The tradition asserts that a breach opened in the banks of the Adige at Cucca, nowadays Veronella, about 35 km SE of Verona.

Contemporary historians think that the breach never really happened, and the tradition simply refers to the disasters due to the lack of maintainment of the streams that followed the fall of the Roman Empire. The Lombards did not repair the banks, and the waters of the Adige had been let free to flow through the lower Veneto for centuries, in order to set a swamp on the borders with the Exarchate of Ravenna.

This point of view should be balanced against the worldwide disastrous climate changes of 535-536. Even though the dates do not exactly align, it is a fact that in that century there was at least "one year without summer", it is conceivable that the exceptionally bad weather conditions reported worldwide for that unknown year, whose consequences included skipped harvests and famine in places as far apart as Ireland, Scandinavia and China, constitute the real background also for this reported climate disaster.

== Consequences ==
The hydrography of the lower Veneto had a dramatic change after the breach at Cucca: the river Adige no longer passed through Montagnana and Este, and instead was diverted south through Legnago; centuries later, as the land dried up, it started following what had been the former course of the Chirola canal, passing through Badia Polesine and Cavarzere.

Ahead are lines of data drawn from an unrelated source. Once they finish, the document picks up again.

(** One wave vector under choppiness [c], from accumulators scaled by [c],
    does what it does under choppiness 1, scaled by [c]. *)
Lemma wave_vector_body_choppiness
    (x z time dk wind_speed wind_dir_x wind_dir_z wave_amplitude c : R)
    (nx nz : Z) (acc : R * R * R) (g : rng) :
  wave_vector_body random_gauss x z time dk wind_speed wind_dir_x wind_dir_z
    wave_amplitude c nx nz (scale_displacement c acc) g
  = (rmap (scale_displacement c)
       (fst (wave_vector_body random_gauss x z time dk wind_speed wind_dir_x
               wind_dir_z wave_amplitude 1 nx nz acc g)),
     snd (wave_vector_body random_gauss x z time dk wind_speed wind_dir_x
            wind_dir_z wave_amplitude 1 nx nz acc g)).
Proof.
  destruct acc as [[h dx] dz].
  unfold wave_vector_body, scale_displacement, bind, lift, ret, gauss.
  destruct (math_sqrt (IZR nx * dk * (IZR nx * dk) + IZR nz * dk * (IZR nz * dk)))
    as [k | e]; [| reflexivity].
  destruct (Rlt_dec k 0.0001); [reflexivity |].
  destruct (phillips_spectrum (IZR nx * dk) (IZR nz * dk) wind_speed
              wind_dir_x wind_dir_z gravity_default) as [P | e];
    [| reflexivity].
  destruct (random_gauss g) as [g1 s1].
  destruct (math_sqrt (P * 0.5)) as [s | e]; [| reflexivity].
  destruct (random_gauss s1) as [g2 s2].
  destruct (math_sqrt (9.81 * k)) as [omega | e]; [| reflexivity].
  destruct (Rgt_dec k 0.0001).
  - destruct (float_div (IZR nx * dk) k) as [qx | e]; [| reflexivity].
    destruct (float_div (IZR nz * dk) k) as [qz | e]; [| reflexivity].
    cbn [fst snd rmap].
    same_outcome; ring.
  - reflexivity.
Qed.

Lemma for_each_choppiness
    (x z time dk wind_speed wind_dir_x wind_dir_z wave_amplitude c : R)
    (ns : list (Z * Z)) :
  forall (acc : R * R * R) (g : rng),
    for_each ns
      (fun n acc =>
         wave_vector_body random_gauss x z time dk wind_speed wind_dir_x
           wind_dir_z wave_amplitude c (fst n) (snd n) acc)
      (scale_displacement c acc) g
    = (rmap (scale_displacement c)
         (fst (for_each ns
                 (fun n acc =>
                    wave_vector_body random_gauss x z time dk wind_speed
                      wind_dir_x wind_dir_z wave_amplitude 1 (fst n) (snd n)
                      acc)
                 acc g)),
       snd (for_each ns
              (fun n acc =>
                 wave_vector_body random_gauss x z time dk wind_speed
                   wind_dir_x wind_dir_z wave_amplitude 1 (fst n) (snd n)
                   acc)
              acc g)).
Proof.
  induction ns as [| n ns IH]; intros acc g; cbn [for_each].
  - reflexivity.
  - unfold bind. rewrite wave_vector_body_choppiness.
    destruct (wave_vector_body random_gauss x z time dk wind_speed wind_dir_x
                wind_dir_z wave_amplitude 1 (fst n) (snd n) acc g)
      as [[acc' | e] g']; cbn [fst snd rmap]; [apply IH | reflexivity].
Qed.

(** The same for the whole call. *)
Lemma tessendorf_displacement_choppiness
    (x z time : R) (resolution : Z)
    (patch_size wind_speed wind_dir_x wind_dir_z wave_amplitude c : R)
    (seed : Z) (g : rng) :
  tessendorf_displacement random_seed random_gauss x z time resolution
    patch_size wind_speed wind_dir_x wind_dir_z wave_amplitude c seed g
  = (rmap (scale_displacement c)
       (fst (tessendorf_displacement random_seed random_gauss x z time
               resolution patch_size wind_speed wind_dir_x wind_dir_z
               wave_amplitude 1 seed g)),
     snd (tessendorf_displacement random_seed random_gauss x z time
            resolution patch_size wind_speed wind_dir_x wind_dir_z
            wave_amplitude 1 seed g)).
Proof.
  unfold tessendorf_displacement.
  unfold bind at 1 3 5. unfold lift.
  destruct (float_div (2 * PI) patch_size) as [dk | e]; [| reflexivity].
  unfold bind, seed_random.
  rewrite !sweep_lattice.
  replace (0, 0, 0) with (scale_displacement c (0, 0, 0)) at 1
    by (unfold scale_displacement; repeat f_equal; ring).
  apply for_each_choppiness.
Qed.

End Choppiness.


(** * Further properties of the spectrum *)

(** ** When [phillips_spectrum] raises *)

(** Past the guard a zero gravity or a zero wind speed meets a division. *)
Lemma phillips_spectrum_zero_divisor
    (kx kz wind_speed wind_dir_x wind_dir_z gravity : R) :
  ~ norm2 kx kz < 0.0001 ->
  gravity = 0 \/ wind_speed = 0 ->
  phillips_spectrum kx kz wind_speed wind_dir_x wind_dir_z gravity
  = Raise ZeroDivisionError.
Proof.
  intros Hk H. unfold phillips_spectrum.
  rewrite math_sqrt_sumsq. cbn [rbind].
  destruct (Rlt_dec (norm2 kx kz) 0.0001) as [? | _]; [contradiction |].
  destruct (Req_dec_T gravity 0) as [-> | Hg].
  { rewrite float_div_zero. reflexivity. }
  destruct H as [H | ->]; [contradiction |].
  rewrite float_div_nonzero by assumption. cbn [rbind].
  rewrite math_sqrt_sumsq. cbn [rbind].
  set (k := norm2 kx kz) in *.
  assert (Hkpos : 0 < k) by lra.
  set (w := norm2 wind_dir_x wind_dir_z).
  replace (0 * 0 / gravity) with 0 by (field; assumption).
  replace (k * 0 * (k * 0)) with 0 by ring.
  destruct (Rlt_dec w 0.0001) as [Hwl | Hwl].
  - repeat (rewrite float_div_nonzero by (assumption || lra); cbn [rbind]).
    rewrite float_div_zero. reflexivity.
  - assert (Hwpos : 0 < w) by lra.
    repeat (rewrite float_div_nonzero by (assumption || lra); cbn [rbind]).
    rewrite float_div_zero. reflexivity.
Qed.



(** ** Which waves carry energy *)



(** ** An upper bound of the energy *)

(** The unit wind vector has length 1. *)
Lemma wind_unit_length (wind_dir_x wind_dir_z : R) :
  fst (wind_unit wind_dir_x wind_dir_z) * fst (wind_unit wind_dir_x wind_dir_z)
  + snd (wind_unit wind_dir_x wind_dir_z)
    * snd (wind_unit wind_dir_x wind_dir_z)
  = 1.
Proof.
  unfold wind_unit.
  destruct (Rlt_dec (norm2 wind_dir_x wind_dir_z) 0.0001) as [H | H];
    cbn [fst snd]; [ring |].
  assert (Hsq : norm2 wind_dir_x wind_dir_z * norm2 wind_dir_x wind_dir_z
                = wind_dir_x * wind_dir_x + wind_dir_z * wind_dir_z).
  { unfold norm2. apply sqrt_sqrt. apply sumsq_nonneg. }
  set (n := norm2 wind_dir_x wind_dir_z) in *.
  assert (Hn : 0 < n) by lra.
  replace (wind_dir_x / n * (wind_dir_x / n) + wind_dir_z / n * (wind_dir_z / n))
    with ((wind_dir_x * wind_dir_x + wind_dir_z * wind_dir_z) / (n * n))
    by (field; lra).
  rewrite <- Hsq. field. lra.
Qed.

(** The alignment is a cosine: it lies between -1 and 1. *)
Lemma alignment_bounds (kx kz wind_dir_x wind_dir_z : R) :
  0 < norm2 kx kz ->
  -1 <= alignment kx kz wind_dir_x wind_dir_z <= 1.
Proof.
  intros Hk. unfold alignment.
  pose proof (wind_unit_length wind_dir_x wind_dir_z) as Hw.
  set (wx := fst (wind_unit wind_dir_x wind_dir_z)) in *.
  set (wz := snd (wind_unit wind_dir_x wind_dir_z)) in *.
  assert (Hsq : norm2 kx kz * norm2 kx kz = kx * kx + kz * kz).
  { unfold norm2. apply sqrt_sqrt. apply sumsq_nonneg. }
  set (k := norm2 kx kz) in *.
  replace (kx / k * wx + kz / k * wz) with ((kx * wx + kz * wz) / k)
    by (field; lra).
  set (s := kx * wx + kz * wz).
  assert (Hs : s * s <= k * k).
  { rewrite Hsq. unfold s.
    pose proof (Rle_0_sqr (kx * wz - kz * wx)) as H. unfold Rsqr in H.
    assert (E : (kx * kx + kz * kz) * (wx * wx + wz * wz)
                - (kx * wx + kz * wz) * (kx * wx + kz * wz)
                = (kx * wz - kz * wx) * (kx * wz - kz * wx)) by ring.
    rewrite Hw in E. lra. }
  assert (Hs1 : - k <= s <= k).
  { split.
    - destruct (Rle_dec (- k) s) as [? | Hn]; [assumption | exfalso].
      assert (k < - s) by lra.
      assert (k * k < - s * - s) by (apply Rmult_le_0_lt_compat; lra).
      lra.
    - destruct (Rle_dec s k) as [? | Hn]; [assumption | exfalso].
      assert (k < s) by lra.
      assert (k * k < s * s) by (apply Rmult_le_0_lt_compat; lra).
      lra. }
  split.
  - apply Rmult_le_reg_r with k; [assumption |].
    replace (s / k * k) with s by (field; lra). lra.
  - apply Rmult_le_reg_r with k; [assumption |].
    replace (s / k * k) with s by (field; lra). lra.
Qed.

Lemma exp_nonpos_le_1 (x : R) : x <= 0 -> exp x <= 1.
Proof. intros H. rewrite <- exp_0. apply exp_le. assumption. Qed.



(** * Further properties of the displacement *)

(** ** The surface tiles with period [patch_size] *)

Lemma cos_period_Z (a : R) (n : Z) : cos (a + 2 * IZR n * PI) = cos a.
Proof.
  destruct (Z_le_gt_dec 0 n) as [Hn | Hn].
  - rewrite <- (Z2Nat.id n) by assumption.
    rewrite <- INR_IZR_INZ. apply cos_period.
  - rewrite <- (cos_period (a + 2 * IZR n * PI) (Z.to_nat (- n))).
    rewrite INR_IZR_INZ, Z2Nat.id by lia. rewrite opp_IZR.
    f_equal. ring.
Qed.

Lemma sin_period_Z (a : R) (n : Z) : sin (a + 2 * IZR n * PI) = sin a.
Proof.
  destruct (Z_le_gt_dec 0 n) as [Hn | Hn].
  - rewrite <- (Z2Nat.id n) by assumption.
    rewrite <- INR_IZR_INZ. apply sin_period.
  - rewrite <- (sin_period (a + 2 * IZR n * PI) (Z.to_nat (- n))).
    rewrite INR_IZR_INZ, Z2Nat.id by lia. rewrite opp_IZR.
    f_equal. ring.
Qed.

Section Tiling.

Context {rng : Type}.
Variable random_seed : Z -> rng.
Variable random_gauss : rng -> R * rng.

(** Moving the point by whole patches changes the spatial phase of a
    lattice wave by a multiple of [2 pi]. *)
Lemma wave_vector_body_period
    (x z time patch_size wind_speed wind_dir_x wind_dir_z wave_amplitude
       choppiness : R)
    (i j nx nz : Z) (acc : R * R * R) (g : rng) :
  patch_size <> 0 ->
  wave_vector_body random_gauss (x + IZR i * patch_size)
    (z + IZR j * patch_size) time (2 * PI / patch_size) wind_speed wind_dir_x
    wind_dir_z wave_amplitude choppiness nx nz acc g
  = wave_vector_body random_gauss x z time (2 * PI / patch_size) wind_speed
      wind_dir_x wind_dir_z wave_amplitude choppiness nx nz acc g.
Proof.
  intros Hp.
  set (dk := 2 * PI / patch_size).
  assert (Hphase :
            IZR nx * dk * (x + IZR i * patch_size)
            + IZR nz * dk * (z + IZR j * patch_size)
            = IZR nx * dk * x + IZR nz * dk * z
              + 2 * IZR (nx * i + nz * j) * PI).
  { rewrite plus_IZR, !mult_IZR. unfold dk. field. assumption. }
  unfold wave_vector_body.
  rewrite Hphase, cos_period_Z, sin_period_Z. reflexivity.
Qed.

End Tiling.


(** ** Wave amplitude *)

Section Amplitude.

Context {rng : Type}.
Variable random_seed : Z -> rng.
Variable random_gauss : rng -> R * rng.

Lemma wave_vector_body_amplitude
    (x z time dk wind_speed wind_dir_x wind_dir_z a choppiness : R)
    (nx nz : Z) (acc : R * R * R) (g : rng) :
  wave_vector_body random_gauss x z time dk wind_speed wind_dir_x wind_dir_z
    a choppiness nx nz (scale_triple a acc) g
  = (rmap (scale_triple a)
       (fst (wave_vector_body random_gauss x z time dk wind_speed wind_dir_x
               wind_dir_z 1 choppiness nx nz acc g)),
     snd (wave_vector_body random_gauss x z time dk wind_speed wind_dir_x
            wind_dir_z 1 choppiness nx nz acc g)).
Proof.
  destruct acc as [[h dx] dz].
  unfold wave_vector_body, scale_triple, bind, lift, ret, gauss.
  destruct (math_sqrt (IZR nx * dk * (IZR nx * dk) + IZR nz * dk * (IZR nz * dk)))
    as [k | e]; [| reflexivity].
  destruct (Rlt_dec k 0.0001); [reflexivity |].
  destruct (phillips_spectrum (IZR nx * dk) (IZR nz * dk) wind_speed
              wind_dir_x wind_dir_z gravity_default) as [P | e];
    [| reflexivity].
  destruct (random_gauss g) as [g1 s1].
  destruct (math_sqrt (P * 0.5)) as [s | e]; [| reflexivity].
  destruct (random_gauss s1) as [g2 s2].
  destruct (math_sqrt (9.81 * k)) as [omega | e]; [| reflexivity].
  destruct (Rgt_dec k 0.0001).
  - destruct (float_div (IZR nx * dk) k) as [qx | e]; [| reflexivity].
    destruct (float_div (IZR nz * dk) k) as [qz | e]; [| reflexivity].
    cbn [fst snd rmap]. same_outcome; ring.
  - cbn [fst snd rmap]. same_outcome; ring.
Qed.

Lemma for_each_amplitude
    (x z time dk wind_speed wind_dir_x wind_dir_z a choppiness : R)
    (ns : list (Z * Z)) :
  forall (acc : R * R * R) (g : rng),
    for_each ns
      (fun n acc =>
         wave_vector_body random_gauss x z time dk wind_speed wind_dir_x
           wind_dir_z a choppiness (fst n) (snd n) acc)
      (scale_triple a acc) g
    = (rmap (scale_triple a)
         (fst (for_each ns
                 (fun n acc =>
                    wave_vector_body random_gauss x z time dk wind_speed
                      wind_dir_x wind_dir_z 1 choppiness (fst n) (snd n)
                      acc)
                 acc g)),
       snd (for_each ns
              (fun n acc =>
                 wave_vector_body random_gauss x z time dk wind_speed
                   wind_dir_x wind_dir_z 1 choppiness (fst n) (snd n)
                   acc)
              acc g)).
Proof.
  induction ns as [| n ns IH]; intros acc g; cbn [for_each].
  - reflexivity.
  - unfold bind. rewrite wave_vector_body_amplitude.
    destruct (wave_vector_body random_gauss x z time dk wind_speed wind_dir_x
                wind_dir_z 1 choppiness (fst n) (snd n) acc g)
      as [[acc' | e] g']; cbn [fst snd rmap]; [apply IH | reflexivity].
Qed.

The Tartaro river contributed to the swamp; as the land dried up, some villages started to be set around its course: they were the first hamlets of Lendinara, Villanova del Ghebbo, Rovigo and Villadose.

The Mincio river diverted to the south and has become a tributary of the Po river since then; it had been a waterway from the Adriatic Sea to the lake Garda until then. The loss of this last significance contributed to the definitive decline of Adria and its port.

The former lower course of the Mincio, that flowed into the Adriatic Sea by Adria, was still connected to the Tartaro.

The flooding, along with the subsequent capture by the Lombards of the city of Padua in 601, led to the movement of crowds of refugees into the Venetian Lagoon, whose population explosively increased, which led to the creation of the Venetian state.